Labeling kids with bogus ‘mental disorders’

A Facebook friend of mine posted this video with the comment, “Can I get a f*%cking-A!?” It’s a powerful video with a powerful message. In it, children and young people are shown with psychiatric labels across their chests – oppositional defiant disorder, bipolar disorder, general anxiety disorder, ADHD, etc. The kids then start tearing off the labels to reveal more positive labels underneath – philosopher, revolutionary, activist, etc.

The tagline is “Childhood is not a mental disorder.”

And a big part of me wanted to stand up and scream “Yes!” Because I am the first person to rail against pathologizing normal human behavior – especially in children. It breaks my heart to see parents agonize over a rambunctious boy for fear he has ADHD, to see a mother worry that her sassy little girl has Oppositional Defiant Disorder, to see the deep worry on a father’s face as he reads about autism and worries that this is what’s “wrong” with his late-talking toddler. Most kids are just fine, and many parents worry themselves sick over normal variations in development.

But my own very personal experience keeps me from giving an unqualified “f*%cking-A!” to this provoking video.

I have a kid with a label. And I know with everything in me that having that label has dramatically changed this child’s life for the better.

I think when we discuss these issues we need to be careful not to polarize along ideological lines. Are many completely normal kids given inappropriate labels? Maybe. Are some kids labeled and medicated for the convenience of adults? I believe it happens. Do some kids have legitimate mental health concerns or behavioral challenges that can benefit from intervention? My experience says yes.

It can be tricky to tease out problematic behavior from normal, healthy development. When do normal childhood fears and concerns become an anxiety disorder? When does a tendency for daydreaming or propensity for fidgeting become ADHD?

These are not easy questions to answer. We do not help children by pretending that every ADHD diagnosis is made up. Labeling a child with general anxiety disorder as an activist (as they do in the video) does not help the child live with what may be a very real and very debilitating anxiety that keeps him from enjoying his life.

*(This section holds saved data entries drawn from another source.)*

Lemma init_page_tables h h1 all i ws t pr :
  tables_ok h all → (i < NPAGEREFS)%nat → (i ∉ all) → (t < NSIZES)%nat → words_ok ws →
  (∀ j, inuse_bit ws j = if decide (j = i) then true else inuse_bit (pagerefs_inuse h) j) →
  PR_BLOCKTYPE pr = Z.of_nat t →
  next_samesize pr = sizebases h !!! t → next_all pr = allbase h →
  pagerefs h1 = <[i := pr]> (pagerefs h) → pagerefs_inuse h1 = ws →
  sizebases h1 = <[t := Some i]> (sizebases h) → allbase h1 = Some i →
  tables_ok h1 (i :: all).
Proof.
  intros [Hp Hb Hw Hu Hr Hn Hall Hsame] Hi Hnew Ht Hws Hbits Hty Hns Hna Epr Ews Esb Eab.
  assert (Hpref : ∀ j, pref h1 j = if decide (i = j) then pr else pref h j).
  { intros j. apply pref_insert; [done|lia]. }
  assert (Hold : ∀ x, x ∈ all → pref h1 x = pref h x).
  { intros x Hx. rewrite Hpref, decide_False; [done|]. intros ->. done. }
  split.
  - rewrite Epr, length_insert. done.
  - rewrite Esb, length_insert. done.
  - by rewrite Ews.
  - intros j Hj. rewrite Ews, Hbits, elem_of_cons. destruct (decide (j = i)); [naive_solver|].
    rewrite Hu by done. naive_solver.
  - intros j [->|?]%elem_of_cons; auto.
  - by apply list.NoDup_cons.
  - cbn. split; [by rewrite Eab|]. revert Hall. destruct all as [|y all]; cbn; rewrite Hpref, decide_True, Hna by done.
    + done.
    + intros [-> Hall]. split; [done|]. revert Hall. apply schain_ext; cbn; [rewrite Hold by set_solver; done|].
      intros x Hx. rewrite Hold by set_solver. done.
  - intros t' Ht'. rewrite filter_cons, Hpref, (decide_True _ _ (eq_refl i)), Hty.
    rewrite (filter_ext_in _ (λ j, PR_BLOCKTYPE (pref h j) = Z.of_nat t'))
      by (intros x Hx; by rewrite Hold).
    specialize (Hsame t' Ht'). set (l := filter _ all) in *.
    assert (Hl : ∀ x, x ∈ l → x ∈ all) by (intros x Hx; by apply list_elem_of_filter in Hx as [_ ?]).
    clearbody l. destruct (decide (Z.of_nat t = Z.of_nat t')) as [E|E].
    + assert (t' = t) as -> by lia. cbn. rewrite Esb, list_lookup_total_insert_eq by lia.
      split; [done|]. revert Hsame. destruct l as [|y l]; cbn; rewrite Hpref, decide_True, Hns by done; [done|].
      intros [-> Hl']. split; [done|]. revert Hl'. apply schain_ext; cbn; [rewrite Hold by set_solver; done|].
      intros x Hx. rewrite Hold by set_solver. done.
    + revert Hsame. apply schain_ext; cbn.
      * rewrite Esb, list_lookup_total_insert_ne; [done|]. intros ->. done.
      * intros x Hx. rewrite Hold by auto. done.
Qed.

(** The descriptor [init_page] writes describes a page with every block free. *)
Lemma fresh_page_ok m pg t sb ab :
  (t < NSIZES)%nat → pg mod PAGE_SIZE = 0 →
  MIPS_KSEG0 < pg → pg + PAGE_SIZE ≤ MIPS_KSEG0 + 2 ^ 29 →
  let size := sizes !!! t in
  let cap := PAGE_SIZE / size in
  let pr := Pageref sb ab (MKPAB pg (Z.of_nat t)) ((cap - 1) * size) cap in
  mchain m (pg + (cap - 1) * size) (blocks_down pg size (Z.to_nat cap)) →
  PR_PAGEADDR pr = pg ∧ PR_BLOCKTYPE pr = Z.of_nat t ∧ pr_size pr = size ∧
  page_ok m pr (blocks_down pg size (Z.to_nat cap)).
Proof.
  intros Ht Hal Hlo Hhi size cap pr Hch. change NSIZES with 8%nat in Ht.
  destruct (size_facts (Z.of_nat t) ltac:(lia)) as (Hs & Hd & _ & Hc). rewrite Nat2Z.id in *.
  fold size in Hs, Hd, Hc. fold cap in Hd, Hc.
  destruct (MKPAB_fields pg (Z.of_nat t)) as [Hpa Hbt]; [unfold MIPS_KSEG0, PAGE_SIZE in *; lia|done|lia|].
  assert (Hsz : pr_size pr = size) by (unfold pr_size, PR_BLOCKTYPE; cbn; rewrite Hbt, Nat2Z.id; done).
  split_and!; [done..|]. split; cbn [freelist_offset nfree pr].
  - unfold PR_BLOCKTYPE. cbn. rewrite Hbt. lia.
  - unfold PR_PAGEADDR. cbn. rewrite Hpa. lia.
  - unfold first_free, PR_PAGEADDR, INVALID_OFFSET, PAGE_SIZE in *. cbn [freelist_offset pr pageaddr_and_blocktype].
    replace ((cap - 1) * size =? 65535) with false by nia. by rewrite Hpa.
  - right. unfold PAGE_SIZE in *. nia.
  - apply NoDup_blocks_down. lia.
  - intros a (j & Hj & ->)%elem_of_blocks_down. unfold block_of. rewrite Hsz.
    change (PR_PAGEADDR pr) with (Z.land (MKPAB pg (Z.of_nat t)) PAGE_FRAME). rewrite Hpa.
    rewrite Z.add_simpl_l, Z.mod_mul by lia. unfold PAGE_SIZE in *. nia.
  - rewrite length_blocks_down. lia.
Qed.

Lemma fresh_page_blocks m pr fl a :
  page_ok m pr fl → Z.of_nat (length fl) = pr_cap pr → block_of pr a → a ∈ fl.
Proof.
  intros [Ht _ _ _ Hnd Hb _] Hlen Ha. destruct (decide (a ∈ fl)) as [|Hn]; [done|].
  assert (Hle : Z.of_nat (length (a :: fl)) ≤ pr_cap pr).
  { apply free_le_cap; [done|by apply list.NoDup_cons|].
    intros x [->|?]%elem_of_cons; auto. }
  cbn in Hle. lia.
Qed.

Lemma init_page_blocks h h1 B all R fls i pg fl :
  blocks_ok h B all R fls → (i ∉ all) → R !! pg = None →
  pages_rel (pages h1) (<[pg := 1]> R) →
  (∀ j, j ∈ all → pref h1 j = pref h j) →
  PR_PAGEADDR (pref h1 i) = pg → page_ok (mem h1) (pref h1 i) fl →
  Z.of_nat (length fl) = pr_cap (pref h1 i) →
  (∀ w, w < pg ∨ pg + PAGE_SIZE ≤ w → mem h1 w = mem h w) →
  blocks_ok h1 B (i :: all) (<[pg := 1]> R) (<[i := fl]> fls).
Proof.
  intros Hbo Hnew Hpg Hrel Hold Hi Hfl Hfull Hmem.
  assert (Hne : ∀ j, j ∈ all → i ≠ j) by (intros j Hj ->; done).
  assert (Hpgne : ∀ j, j ∈ all → PR_PAGEADDR (pref h j) ≠ pg).
  { intros j Hj E. pose proof (bo_run _ _ _ _ _ Hbo j Hj) as Hr. rewrite E, Hpg in Hr. done. }
  split; [done|..].
  - intros j [->|Hj]%elem_of_cons; [by rewrite fn_lookup_insert|].
    rewrite fn_lookup_insert_ne, Hold by auto.
    pose proof (bo_page _ _ _ _ _ Hbo j Hj) as Hp.
    revert Hp. apply page_ok_mem. intros x Hx. apply Hmem.
    pose proof (po_block _ _ _ (bo_page _ _ _ _ _ Hbo j Hj) x Hx) as [Hin _].
    destruct (pages_rel_disjoint _ _ pg 1 (PR_PAGEADDR (pref h j)) 1 Hrel) as [?|?];
      [by rewrite lookup_insert_eq| |by apply not_eq_sym, Hpgne|lia..].
    rewrite lookup_insert_ne by (by apply not_eq_sym, Hpgne). by eapply bo_run.
  - intros j [->|Hj]%elem_of_cons; [by rewrite Hi, lookup_insert_eq|].
    rewrite Hold, lookup_insert_ne by (done || by apply not_eq_sym, Hpgne). by eapply bo_run.
  - intros j k [->|Hj]%elem_of_cons [->|Hk]%elem_of_cons; [done| | |].
    + rewrite Hi, Hold by done. intros E. by destruct (Hpgne k).
    + rewrite Hi, Hold by done. intros E. by destruct (Hpgne j).
    + rewrite !Hold by done. by apply (bo_inj _ _ _ _ _ Hbo).
  - intros a n Ha. destruct (bo_block _ _ _ _ _ Hbo a n Ha) as [Hn [(j & Hj & Hb & Hf & Hs)|(Hl & Hr & Hno)]];
      (split; [done|]); [left|right].
    + exists j. rewrite Hold, fn_lookup_insert_ne by auto. split_and!; [set_solver|done..].
    + assert (a ≠ pg) by (intros ->; congruence).
      split_and!; [done|by rewrite lookup_insert_ne|].
      intros j [->|Hj]%elem_of_cons; [by rewrite Hi|]. rewrite Hold by done. auto.
  - intros j a [->|Hj]%elem_of_cons.
    + rewrite fn_lookup_insert. intros Hb []. by eapply fresh_page_blocks.
    + rewrite Hold, fn_lookup_insert_ne by auto. by apply (bo_used _ _ _ _ _ Hbo).
  - intros a k. rewrite lookup_insert_Some. intros [[<- <-]|[_ Ha]].
    + left. exists i. split; [set_solver|done].
    + destruct (bo_owner _ _ _ _ _ Hbo a k Ha) as [(j & Hj & Hja)|?]; [left|by right].
      exists j. rewrite Hold by done. split; [set_solver|done].
Qed.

But we must make sure that in “helping” a child, we are truly seeking to help him live his life as the best and truest version of himself. Our goal should be to help all children develop their strengths while learning to manage their weaknesses.

My child’s therapist (you can have no idea how much it pains me to use those words) speaks of therapy as providing an “owner’s manual” for the type of brain my kid has. The goal of therapy is not to change who my child is, not to make this child fit into an ideal mold for our convenience. But before therapy, this child could not do things normal kids do – things this child wanted to do. Play on the playground? Interact with friends? Go to school? See a movie with a grandparent? Sit on the couch in our own house and play a video game? These were things the child wanted desperately to do, but the disorder prevented it. With therapy, the child can now enjoy these activities. Yes, my child needed therapy in order to sit on the couch in our home.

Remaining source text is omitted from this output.